* _PROMPT_
Please output exactly the lines from the one containing "Lemma received_cons o" through the last line of the records, both included.

* _DATA UNDER STUDY_
(** Freeing a whole chain of pool pbufs gives back the state before it. *)
Lemma free_grown s fl out bs p l pb0 :
  owned s fl out bs → pchain (ps_pbufs s) p l → Forall pool_elem l → l ≠ [] →
  grown pb0 (ps_pbufs s) l →
  ∃ c s' fl' out' bs', pbuf_free p s = Some (c, s') ∧ owned s' fl' out' bs' ∧
    ps_bytes s' = ps_bytes s ∧ ps_pbufs s' = pb0.
Proof.
  intros Ho Hp Hel Hne [Hg1 Hg2].
  destruct (pbuf_free_loop_spec l s fl out bs p [] 0 (chain_fuel s) Ho)
    as (s' & fl' & out' & bs' & E & Ho' & Hb & Hpb); try done.
  - by rewrite app_nil_r.
  - by apply ref1_all.
  - by eapply pchain_fuel.
  - eexists _, s', fl', out', bs'. split_and!; [|exact Ho'|done|].
    + unfold pbuf_free. destruct l as [|[a b] l]; [done|].
      destruct Hp as (-> & Ha & _). rewrite (proj2 (Z.eqb_neq a 0)) by done. exact E.
    + rewrite Hpb. apply map_eq. intros k. rewrite lookup_foldr_delete.
      case_decide as Hk; [by rewrite Hg2 | by apply Hg1].
Qed.

Definition head_payload (l : chain) : Z :=
  match l with (_, b) :: _ => pb_payload b | [] => 0 end.
Lemma received_cons o os : received (o :: os) = received [o] ++ received os.
Proof. by destruct o as [| | |? []]. Qed.

Lemma queue_run_fifo n cs q os q' :
  run (queue_call n) cs q = Some (os, q') → (length q ≤ n)%nat →
  (length q' ≤ n)%nat ∧ q ++ sent cs os = received os ++ q'.
Proof.
  revert q os. induction cs as [|c cs IH]; intros q os Hr Hq.
  - simpl in Hr. injection Hr as <- <-. split; [done|]. by rewrite app_nil_r.
  - simpl in Hr. apply prog_bind_Some in Hr as (o & q1 & Hc & Hr).
    apply prog_bind_Some in Hr as (os1 & q2 & Hr & Hm). injection Hm as <- <-.
    destruct (queue_call_fifo _ _ _ _ _ cs os1 Hc Hq) as [Hq1 E].
    destruct (IH _ _ Hr Hq1) as [Hl E2]. split; [done|].
    rewrite E, E2, (received_cons o os1), <- app_assoc. done.
Qed.

#[local] Set Default Proof Using "All".

Section refine.
Context {K : Type} `{KernelLaws K}.
Implicit Types (k : K) (id : Z).

(** The mailbox [id] holds [q] and nobody waits on it. *)
Definition holds k id (q : list Z) : Prop :=
  dtq_of k id = Some (Dtq archMESG_QUEUE_LENGTH q [] O).

Lemma accepts_iff q :
  dtq_accepts (Dtq archMESG_QUEUE_LENGTH q [] O) ↔ (length q < 6)%nat.
Proof.
  unfold dtq_accepts, archMESG_QUEUE_LENGTH. simpl. split; [|right; lia].
  intros [|]; [done|lia].
Qed.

* _EXERCISE SOLUTION_
Lemma received_cons o os : received (o :: os) = received [o] ++ received os.
Proof. by destruct o as [| | |? []]. Qed.

Lemma queue_run_fifo n cs q os q' :
  run (queue_call n) cs q = Some (os, q') → (length q ≤ n)%nat →
  (length q' ≤ n)%nat ∧ q ++ sent cs os = received os ++ q'.
Proof.
  revert q os. induction cs as [|c cs IH]; intros q os Hr Hq.
  - simpl in Hr. injection Hr as <- <-. split; [done|]. by rewrite app_nil_r.
  - simpl in Hr. apply prog_bind_Some in Hr as (o & q1 & Hc & Hr).
    apply prog_bind_Some in Hr as (os1 & q2 & Hr & Hm). injection Hm as <- <-.
    destruct (queue_call_fifo _ _ _ _ _ cs os1 Hc Hq) as [Hq1 E].
    destruct (IH _ _ Hr Hq1) as [Hl E2]. split; [done|].
    rewrite E, E2, (received_cons o os1), <- app_assoc. done.
Qed.

#[local] Set Default Proof Using "All".

Section refine.
Context {K : Type} `{KernelLaws K}.
Implicit Types (k : K) (id : Z).

(** The mailbox [id] holds [q] and nobody waits on it. *)
Definition holds k id (q : list Z) : Prop :=
  dtq_of k id = Some (Dtq archMESG_QUEUE_LENGTH q [] O).

Lemma accepts_iff q :
  dtq_accepts (Dtq archMESG_QUEUE_LENGTH q [] O) ↔ (length q < 6)%nat.
Proof.
  unfold dtq_accepts, archMESG_QUEUE_LENGTH. simpl. split; [|right; lia].
  intros [|]; [done|lia].
Qed.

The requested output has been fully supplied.